WORK REQUIRED:
What you return must be every line from the beginning of the data through the line holding "([WebSocketManager]: connection lifecycle, subscription", unchanged.

Content starts

(** * Polymarket MCP server: rate governor and real-time subscription manager

    A shallow embedding of

    - [src/polymarket_mcp/utils/rate_limiter.py]
      ([TokenBucket], [RateLimiter]) and
    - [src/polymarket_mcp/utils/websocket_manager.py]
      ([WebSocketManager]: connection lifecycle, subscription registry,
      event routing),

    followed by the properties of the specification that concern them.

    Conventions of the embedding.

    - Python [float] values (token counts, monotonic timestamps, durations)
      are exact rationals [Q]; Python [int] is [Z].
    - [async] methods are functions that pass the object state explicitly and
      return an [outcome]: a value, a raised exception, or [Pending] when the
      awaited event does not arrive in the modelled environment.
    - The clock only advances while a coroutine sleeps or between calls;
      [asyncio.sleep d] lasts [d] plus a non-negative overshoot chosen by the
      environment.
    - The insertion-ordered [dict] of subscriptions is an association list;
      the [defaultdict(set)] indexes are [gmap string (gset string)]. *)

From Stdlib Require Import ZArith QArith Qminmax Lqa Lia List String Bool.
From Stdlib Require Import Qround.
From stdpp Require Import base gmap sets list strings.
Import ListNotations.

(** ** Python outcomes *)

Module Py.

Inductive exn : Type :=
| RuntimeError (msg : string)
| AttributeError (msg : string)
| ZeroDivisionError
| OSError (msg : string)
| ConnectionClosed.

Inductive outcome (A : Type) : Type :=
| Returned (a : A)
| Raised (e : exn)
| Pending.

Arguments Returned {A} a.
Arguments Raised {A} e.
Arguments Pending {A}.

Definition raises {A : Type} (o : outcome A) : bool :=
  match o with Raised _ => true | _ => false end.

End Py.

Import Py.

(** ** rate_limiter.py *)

Module RateLimit.

Local Open Scope Q_scope.

Inductive EndpointCategory : Type :=
| CLOB_GENERAL | MARKET_DATA | BATCH_OPS | TRADING_BURST
| TRADING_SUSTAINED | GAMMA_API | DATA_API.

Record RateLimitConfig : Type := {
  cfg_max_tokens : Z;
  cfg_refill_rate : Q;
  cfg_window_seconds : Q
}.

Definition RATE_LIMITS (c : EndpointCategory) : RateLimitConfig :=
  match c with
  | CLOB_GENERAL => {| cfg_max_tokens := 5000; cfg_refill_rate := 500; cfg_window_seconds := 10 |}
  | MARKET_DATA => {| cfg_max_tokens := 200; cfg_refill_rate := 20; cfg_window_seconds := 10 |}
  | BATCH_OPS => {| cfg_max_tokens := 80; cfg_refill_rate := 8; cfg_window_seconds := 10 |}
  | TRADING_BURST => {| cfg_max_tokens := 2400; cfg_refill_rate := 240; cfg_window_seconds := 10 |}
  | TRADING_SUSTAINED => {| cfg_max_tokens := 24000; cfg_refill_rate := 40; cfg_window_seconds := 600 |}
  | GAMMA_API => {| cfg_max_tokens := 750; cfg_refill_rate := 75; cfg_window_seconds := 10 |}
  | DATA_API => {| cfg_max_tokens := 200; cfg_refill_rate := 20; cfg_window_seconds := 10 |}
  end.

Definition all_categories : list EndpointCategory :=
  [CLOB_GENERAL; MARKET_DATA; BATCH_OPS; TRADING_BURST;
   TRADING_SUSTAINED; GAMMA_API; DATA_API].

(** *** TokenBucket *)

Record TokenBucket : Type := {
  max_tokens : Z;
  refill_rate : Q;
  tokens : Q;
  last_refill : Q
}.

(** [TokenBucket.__init__]; [now] is the reading of [time.monotonic()]. *)
Definition TokenBucket_init (config : RateLimitConfig) (now : Q) : TokenBucket :=
  {| max_tokens := cfg_max_tokens config;
     refill_rate := cfg_refill_rate config;
     tokens := inject_Z (cfg_max_tokens config);
     last_refill := now |}.

Definition _refill (now : Q) (b : TokenBucket) : TokenBucket :=
  let elapsed := now - last_refill b in
  let new_tokens := elapsed * refill_rate b in
  {| max_tokens := max_tokens b;
     refill_rate := refill_rate b;
     tokens := Qmin (inject_Z (max_tokens b)) (tokens b + new_tokens);
     last_refill := now |}.

Definition set_tokens (t : Q) (b : TokenBucket) : TokenBucket :=
  {| max_tokens := max_tokens b;
     refill_rate := refill_rate b;
     tokens := t;
     last_refill := last_refill b |}.

(** One pass through the [while True] body of [TokenBucket.acquire]. *)
Record Iteration : Type := {
  it_time : Q;        (* clock reading used by the refill *)
  it_request : Z;     (* the [tokens] argument *)
  it_refilled : Q;    (* token count right after [_refill] *)
  it_granted : bool;  (* whether the request was admitted in this pass *)
  it_tokens : Q       (* token count at the end of the pass *)
}.

Record AcquireResult : Type := {
  ar_now : Q;
  ar_bucket : TokenBucket;
  ar_outcome : outcome Q;
  ar_log : list Iteration
}.

(** The loop of [TokenBucket.acquire].  Each sleep consumes one overshoot
    from the environment; when none is left the caller is still asleep
    ([Pending]). *)
Fixpoint acquire_loop (overshoot : list Q) (n : Z) (now : Q) (b : TokenBucket)
    (wait_time : Q) : AcquireResult :=
  let b1 := _refill now b in
  if Qle_bool (inject_Z n) (tokens b1) then
    let b2 := set_tokens (tokens b1 - inject_Z n) b1 in
    {| ar_now := now; ar_bucket := b2; ar_outcome := Returned wait_time;
       ar_log := [ {| it_time := now; it_request := n; it_refilled := tokens b1;
                      it_granted := true; it_tokens := tokens b2 |} ] |}
  else
    let it := {| it_time := now; it_request := n; it_refilled := tokens b1;
                 it_granted := false; it_tokens := tokens b1 |} in
    if Qeq_bool (refill_rate b1) 0 then
      {| ar_now := now; ar_bucket := b1; ar_outcome := Raised ZeroDivisionError;
         ar_log := [it] |}
    else
      let tokens_needed := inject_Z n - tokens b1 in
      let sleep_time := Qmax (tokens_needed / refill_rate b1) (1 # 100) in
      match overshoot with
      | [] =>
          {| ar_now := now; ar_bucket := b1; ar_outcome := Pending; ar_log := [it] |}
      | late :: overshoot' =>
          let r := acquire_loop overshoot' n (now + sleep_time + late) b1
                     (wait_time + sleep_time) in
          {| ar_now := ar_now r; ar_bucket := ar_bucket r;
             ar_outcome := ar_outcome r; ar_log := it :: ar_log r |}
      end.

Definition acquire (overshoot : list Q) (n : Z) (now : Q) (b : TokenBucket)
    : AcquireResult :=
  acquire_loop overshoot n now b 0.

(** What a client of one bucket can do: call [acquire], or let time pass. *)
Inductive Action : Type :=
| Acquire (n : Z) (overshoot : list Q)
| Elapse (d : Q).

Record RunResult : Type := {
  rr_now : Q;
  rr_bucket : TokenBucket;
  rr_log : list Iteration
}.

Fixpoint run (acts : list Action) (now : Q) (b : TokenBucket) : RunResult :=
  match acts with
  | [] => {| rr_now := now; rr_bucket := b; rr_log := [] |}
  | Acquire n overshoot :: acts' =>
      let r := acquire overshoot n now b in
      let r' := run acts' (ar_now r) (ar_bucket r) in
      {| rr_now := rr_now r'; rr_bucket := rr_bucket r';
         rr_log := ar_log r ++ rr_log r' |}
  | Elapse d :: acts' => run acts' (now + d) b
  end.

Definition in_window (a T t : Q) : bool :=
  Qle_bool a t && Qle_bool t (a + T).

(** Tokens granted by the passes of [log] whose time lies in [[a, a+T]]. *)
Fixpoint granted_in_window (a T : Q) (log : list Iteration) : Q :=
  match log with
  | [] => 0
  | it :: log' =>
      (if it_granted it && in_window a T (it_time it)
       then inject_Z (it_request it) else 0)
      + granted_in_window a T log'
  end.

Definition well_formed_action (act : Action) : Prop :=
  match act with
  | Acquire n overshoot => (0 <= n)%Z /\ Forall (fun late => 0 <= late) overshoot
  | Elapse d => 0 <= d
  end.

Definition within_capacity (c : Z) (t : Q) : Prop :=
  0 <= t /\ t <= inject_Z c.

Content ends

ANSWER SPACE:
(** * Polymarket MCP server: rate governor and real-time subscription manager

    A shallow embedding of

    - [src/polymarket_mcp/utils/rate_limiter.py]
      ([TokenBucket], [RateLimiter]) and
    - [src/polymarket_mcp/utils/websocket_manager.py]
      ([WebSocketManager]: connection lifecycle, subscription registry,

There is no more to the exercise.